Mission pilot for Artemis II, Glover, of Pomona, Calif., is a Naval flier and test pilot, who flew missions off the USS John F. Kennedy in support of the war in Iraq. Selected as an astronaut in 2013, he launched to the ISS in November 2020, spending 168 days aboard and participating in four spacewalks. Glover will be the first person of color to travel to the moon, though he did not take note of that historic fact in his remarks today. Instead, he applauded the work of the generations of astronauts—at one time all white—who preceded him into space.

“Human spaceflight is like a relay race,” he said, “and that baton has been passed from generation to generation and from crew member to crew member, from the Mercury Gemini, Apollo, Apollo-Soyuz, Skylab, Mir, the shuttle, the International Space Station, commercial crew, and now the Artemis missions. When we have the privilege of having that baton, we’re going to do our best to run a good race to make you proud.”

Reid Wiseman

Commander of the Artemis II mission, Wiseman, a Baltimore native, received a Masters degree in systems engineering at Johns Hopkins University, in Baltimore.

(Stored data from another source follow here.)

(* ===== verification/BenchQueue.v ===== *)
(** * Benchmark of the lock-free queue (bench/bench.cpp)

    [benchLockFreeQueue]: producers push the same numbers, the main thread pops
    until it has received them all.  The accesses are those of [LockFreeQueue]. *)

From S2P Require Import Prelude LockFreeQueue LockFreeQueueMain.

Section QueueBench.
Context (kProducers kPerProducer : nat).

Definition total : nat := kProducers * kPerProducer.

Record queueBench := mkQueueBench {
  k_queue : qsys (T := Z);
  k_next : list nat;     (* the loop counters of the producers *)
  k_received : nat;
}.

Definition startQueue : queueBench := mkQueueBench (newQsys kProducers) (replicate kProducers 0) 0.

Inductive kstep : queueBench → queueBench → Prop :=
  | k_alloc i j q q' a ps c pu po nx rc :   (* [queue.push(i)] begins *)
      nx !! i = Some j → j < kPerProducer → ps !! i = Some PIdle → push_alloc q (Z.of_nat j) = (q', a) →
      kstep (mkQueueBench (mkQsys q ps c pu po) nx rc)
        (mkQueueBench (mkQsys q' (<[i:=PNew a]> ps) c pu po) (<[i:=S j]> nx) rc)
  | k_push q q' nx rc :                     (* it goes on *)
      qstep q q' → fresh (shared q') = fresh (shared q) → producers q' ≠ producers q →
      kstep (mkQueueBench q nx rc) (mkQueueBench q' nx rc)
  | k_pop q q' nx rc :                      (* [queue.pop(item)] *)
      rc < total → qstep q q' → producers q' = producers q → consumer q' ≠ consumer q →
      kstep (mkQueueBench q nx rc) (mkQueueBench q' nx (if consumer q' is CIdle then S rc else rc)).

(** [pop] finds nothing, and the thread yields. *)
Inductive kspin : queueBench → queueBench → Prop :=
  | k_yield q nx rc :
      rc < total → consumer q = CIdle → pop_load (shared q) = Val None → kspin (mkQueueBench q nx rc) (mkQueueBench q nx rc).

Definition kany (b b' : queueBench) : Prop := kspin b b' ∨ kstep b b'.

(** ** The invariant *)
Definition isNew (p : pstate) : nat := if p is PNew _ then 1 else 0.
Definition inserting (ps : list pstate) : nat := sum_list (isNew <$> ps).

Record k_inv (b : queueBench) : Prop := {
  ki_queue : rtc qstep (newQsys kProducers) (k_queue b);
  ki_len : length (producers (k_queue b)) = kProducers ∧ length (k_next b) = kProducers;
  ki_next : Forall (λ j, j ≤ kPerProducer) (k_next b);
  ki_pushed : length (pushed (k_queue b)) + inserting (producers (k_queue b)) = sum_list (k_next b);
  ki_received : k_received b = length (popped (k_queue b));
  ki_got : ∀ n, consumer (k_queue b) = CGot n → k_received b < total;
}.

Lemma inserting_insert ps i p p' : ps !! i = Some p → inserting (<[i:=p']> ps) + isNew p = inserting ps + isNew p'.
Proof.
  intros (l1 & l2 & -> & ->)%list_elem_of_split_length. rewrite insert_app_r_alt, Nat.sub_diag by lia. unfold inserting. simpl.
  rewrite !fmap_app, !sum_list_with_app. simpl. unfold id. lia.
Qed.

Lemma sum_insert (l : list nat) i j j' : l !! i = Some j → sum_list (<[i:=j']> l) + j = sum_list l + j'.
Proof.
  intros (l1 & l2 & -> & ->)%list_elem_of_split_length. rewrite insert_app_r_alt, Nat.sub_diag by lia. simpl.
  rewrite !sum_list_with_app. simpl. unfold id. lia.
Qed.

Lemma k_inv_new : k_inv startQueue.
Proof.
  split; simpl; [done|by rewrite !length_replicate| | |done|done].
  - apply Forall_replicate. lia.
  - unfold inserting. generalize kProducers. intros n. induction n as [|n IH]; csimpl; [done|]. unfold id in *. lia.
Qed.

Lemma k_inv_step b b' : k_inv b → kstep b b' → k_inv b'.
Proof.
  intros [H1 [H2 H2'] H3 H4 H5 H6] Hs. destruct Hs as [i j q q' a ps c pu po nx rc Hj Hlt Hi Ha|q q' nx rc Hq Hf Hp|q q' nx rc Hlt Hq Hp Hc]; simpl in *.
  - split; simpl; [eapply rtc_r; [done|by eapply q_alloc]|by rewrite !length_insert| | |done|done].
    + apply Forall_insert; [done|lia].
    + pose proof (inserting_insert _ _ _ (PNew a) Hi). pose proof (sum_insert _ _ _ (S j) Hj). simpl in *. lia.
  - assert (rtc qstep (newQsys kProducers) q') by (by eapply rtc_r).
    destruct Hq as [i x q q' a ps c pu po Hi Ha|i a x q q' prev ps c pu po Hi Hx Ha|i a prev q q' ps c pu po Hi Ha
      |q ps pu po Hl|q n ps pu po Hl|q q' n x ps pu po Ht]; simpl in *; try done.
    + injection Ha as <- <-. simpl in Hf. lia.
    + split; simpl; [done|by rewrite length_insert|done| |done|done].
      pose proof (inserting_insert _ _ _ (PLink a prev) Hi). rewrite length_app. simpl in *. lia.
    + split; simpl; [done|by rewrite length_insert|done| |done|done].
      pose proof (inserting_insert _ _ _ PIdle Hi). simpl in *. lia.
  - assert (rtc qstep (newQsys kProducers) q') by (by eapply rtc_r).
    destruct Hq as [i x q q' a ps c pu po Hi Ha|i a x q q' prev ps c pu po Hi Hx Ha|i a prev q q' ps c pu po Hi Ha
      |q ps pu po Hl|q n ps pu po Hl|q q' n x ps pu po Ht]; simpl in *; try done.
    split; simpl; try done. rewrite length_app. simpl. lia.
Qed.

Lemma k_inv_reachable b : rtc kany startQueue b → k_inv b.
Proof.
  revert b. apply rtc_ind_r; [apply k_inv_new|]. intros b b' _ [Hs|Hs] H; [by destruct Hs|by eapply k_inv_step].
Qed.

(** ** The end *)
Definition producerWork (p : pstate) : nat := match p with PIdle => 0 | PNew _ => 2 | PLink _ _ => 1 end.
Definition consumerWork (c : cstate) (rc : nat) : nat :=
  match c with CIdle => 2 * (total - rc) | CGot _ => 1 + 2 * (total - S rc) end.
Definition keffort (b : queueBench) : nat :=
  3 * (total - sum_list (k_next b)) + sum_list (producerWork <$> producers (k_queue b)) +
  consumerWork (consumer (k_queue b)) (k_received b).

Lemma producerWork_insert ps i p p' :
  ps !! i = Some p → sum_list (producerWork <$> <[i:=p']> ps) + producerWork p = sum_list (producerWork <$> ps) + producerWork p'.
Proof.
  intros (l1 & l2 & -> & ->)%list_elem_of_split_length. rewrite insert_app_r_alt, Nat.sub_diag by lia. simpl.
  rewrite !fmap_app, !sum_list_with_app. simpl. unfold id. lia.
Qed.

Lemma next_bound l : Forall (λ j, j ≤ kPerProducer) l → sum_list l ≤ length l * kPerProducer.
Proof. induction 1; csimpl; [lia|]. unfold id in *. lia. Qed.

Lemma k_effort b b' : k_inv b → kstep b b' → keffort b' < keffort b.
Proof.
  intros H Hs. pose proof (k_inv_step _ _ H Hs) as H'. unfold keffort.
  assert (Hb : sum_list (k_next b') ≤ total).
  { pose proof (next_bound _ (ki_next _ H')) as Hn. destruct (ki_len _ H') as [_ Hl]. rewrite Hl in Hn. exact Hn. }
  destruct Hs as [i j q q' a ps c pu po nx rc Hj Hlt Hi Ha|q q' nx rc Hq Hf Hp|q q' nx rc Hlt Hq Hp Hc]; cbn [k_queue k_next k_received producers consumer] in *.
  - pose proof (producerWork_insert _ _ _ (PNew a) Hi). pose proof (sum_insert _ _ _ (S j) Hj). cbn [producerWork] in *. lia.
  - destruct Hq as [i x q q' a ps c pu po Hi Ha|i a x q q' prev ps c pu po Hi Hx Ha|i a prev q q' ps c pu po Hi Ha
      |q ps pu po Hl|q n ps pu po Hl|q q' n x ps pu po Ht]; cbn [producers consumer shared] in *; try done.
    + injection Ha as <- <-. simpl in Hf. lia.
    + pose proof (producerWork_insert _ _ _ (PLink a prev) Hi). cbn [producerWork] in *. lia.
    + pose proof (producerWork_insert _ _ _ PIdle Hi). cbn [producerWork] in *. lia.
  - destruct Hq as [i x q q' a ps c pu po Hi Ha|i a x q q' prev ps c pu po Hi Hx Ha|i a prev q q' ps c pu po Hi Ha
      |q ps pu po Hl|q n ps pu po Hl|q q' n x ps pu po Ht]; cbn [producers consumer shared] in *; try done; simpl consumerWork; lia.
Qed.

Lemma k_rest b :
  k_inv b → (∀ b', ¬ kstep b b') →
  k_received b = total ∧ popped (k_queue b) = pushed (k_queue b) ∧ length (popped (k_queue b)) = total.
Proof.
  intros H Hn. destruct (q_inv_reachable _ _ (ki_queue _ H)) as (chain & xs & Hc & Hp & Hg). destruct (ki_len _ H) as [Hl Hl'].
  pose proof (ki_received _ H) as Hrc. pose proof (ki_pushed _ H) as Hpu. pose proof (ki_next _ H) as Hnx. pose proof (ki_got _ H) as Hgot.
  destruct b as [[q ps c pu po] nx rc]. simpl in *.
  assert (Hidle : ∀ i p, ps !! i = Some p → p = PIdle).
  { intros i p Hi. destruct p as [|a|a prev]; [done|exfalso..].
    - destruct (ch_new _ _ _ _ Hc _ _ Hi) as [x Hx]. eapply Hn. eapply k_push; [eapply (q_exchange i a x); [done|by rewrite Hx|done]|done|].
      simpl. intros E. apply (f_equal (.!! i)) in E. rewrite list_lookup_insert_eq, Hi in E by (by eapply lookup_lt_Some). done.
    - destruct (chained_link _ _ _ _ _ _ _ Hc Hi) as (q' & Hq' & _). eapply Hn. eapply k_push; [by eapply (q_link i a prev)| |].
      + simpl. unfold push_link in Hq'. destruct (heap q !! prev); [|done]. by injection Hq' as <-.
      + simpl. intros E. apply (f_equal (.!! i)) in E. rewrite list_lookup_insert_eq, Hi in E by (by eapply lookup_lt_Some). done. }
  assert (Hnew : inserting ps = 0).
  { clear -Hidle. unfold inserting. induction ps as [|p ps IH]; [done|]. csimpl. rewrite (Hidle 0 p) by done. apply IH.
    intros i p' Hi. by apply (Hidle (S i)). }
  assert (Hall : nx = replicate kProducers kPerProducer).
  { symmetry. apply replicate_as_Forall. split; [done|]. apply Forall_lookup. intros i j Hj. symmetry.
    assert (Hle : j ≤ kPerProducer) by (by eapply Forall_lookup_1 in Hnx). destruct (decide (j = kPerProducer)) as [|Hne]; [done|exfalso].
    assert (is_Some (ps !! i)) as [p Hi] by (apply lookup_lt_is_Some; rewrite Hl, <- Hl'; by eapply lookup_lt_Some).
    rewrite (Hidle _ _ Hi) in Hi. eapply Hn. eapply (k_alloc i j); [done|lia|done|done]. }
  assert (Hlen : length pu = total).
  { rewrite Hall in Hpu. assert (sum_list (replicate kProducers kPerProducer) = total) as E; [|lia]. unfold total.
    clear. induction kProducers as [|n IH]; [done|]. csimpl. rewrite IH. unfold id. lia. }
  assert (Hle : length po ≤ length pu) by (rewrite Hp, length_app; lia).
  assert (Hdone : rc = total).
  { destruct (decide (rc = total)) as [|Hne]; [done|exfalso]. assert (Hlt : rc < total) by lia. destruct c as [|n].
    - destruct (pop_load_spec _ _ _ _ Hc) as (o & Ho & Hx). destruct o as [n|].
      + eapply Hn. eapply k_pop; [done|by apply q_load|done|done].
      + destruct Hx as [->|(i & n & Hi)]; [rewrite Hp, app_nil_r in Hlen; lia|]. by apply Hidle in Hi.
    - destruct Hg as [Hn1 Hh]. destruct xs as [|x xs].
      { pose proof (ch_length _ _ _ _ Hc) as E. apply lookup_lt_Some in Hn1. simpl in E. lia. }
      destruct (chained_take _ _ _ _ _ _ Hc Hn1 Hh) as (q' & chain' & Ht & _).
      eapply Hn. eapply k_pop; [done|by eapply q_take|done|done]. }
  split_and!; [done| |lia]. assert (length xs = 0) as ->%nil_length_inv by (rewrite Hp, length_app in Hlen; lia). by rewrite Hp, app_nil_r.
Qed.
End QueueBench.

(** The benchmark ends, and receives everything.  However the producers and
    the consumer interleave, they make boundedly many steps (apart from yields
    while nothing is ready), and when no step is left the consumer has received
    as many items as were pushed, in the order of the pushes. *)
Theorem bench_queue (kProducers kPerProducer : nat) (b : queueBench) :
  rtc (kany kProducers kPerProducer) (startQueue kProducers) b →
  (∀ m b', nsteps (kstep kProducers kPerProducer) m b b' → m ≤ keffort kProducers kPerProducer b) ∧
  ∀ b', rtc (kstep kProducers kPerProducer) b b' → (∀ b'', ¬ kstep kProducers kPerProducer b' b'') →
    k_received b' = kProducers * kPerProducer ∧ popped (k_queue b') = pushed (k_queue b') ∧
    length (popped (k_queue b')) = kProducers * kPerProducer.
Proof.
  intros H%k_inv_reachable. split.
  - intros m b' Hm. enough (m + keffort kProducers kPerProducer b' ≤ keffort kProducers kPerProducer b) by lia.
    induction Hm as [|m b1 b2 b3 Hs _ IH]; [lia|]. pose proof (k_effort _ _ _ _ H Hs). specialize (IH (k_inv_step _ _ _ _ H Hs)). lia.
  - intros b' Hs Hrest. apply (k_rest kProducers kPerProducer b'); [|done]. clear Hrest. induction Hs; eauto using k_inv_step.
Qed.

He was commissioned in the Navy through the Reserve Officers Training Corps in 1997 and flew combat missions in both the Afghanistan and Iraq wars. Selected as an astronaut in 2009, he spent 165 days aboard the ISS in 2014 and conducted two spacewalks. The first person to command a mission to the moon since the late Gene Cernan in 1972, Wiseman had few words to say to the assembled crowd when that honor was announced this morning, simply commenting, “It is great to see this diverse international group. Awesome to be here with you guys.”

There might be less of the once-voluble Cernan and more of the taciturn Neil Armstrong in Wiseman—and if so, that is not a bad legacy. The commander of Apollo 11 and the first man on the moon, Armstrong knew a thing or two about how to lead a crew on a historic and perilous mission. That burden will fall to Wiseman now. And as for the joy of the experience—the sheer wonder of flying out to the moon and seeing it up close for the first time in so many decades? It was left to Koch to give voice to that.

“My fellow astronauts know that one of the questions we get all the time is, ‘Are you excited?’” she said. “We’re going to hear the words ‘Go for launch’ on top of the most powerful rocket NASA’s ever made and we’re going to ride that rocket for eight minutes into Earth orbit. We’re going to stay in an amazing high orbit, reaching a peak of tens of thousands of miles while we test out all the systems on Orion. And then if everything looks good, we’re heading to the moon. It will be a four day journey, continuing to test out every bit of Orion, going around the far side of the moon before heading home, going through the Earth’s atmosphere at over 25,000 miles per hour and splashing down in the Pacific. So am I excited?” she asked in rhetorical summation. “Absolutely.”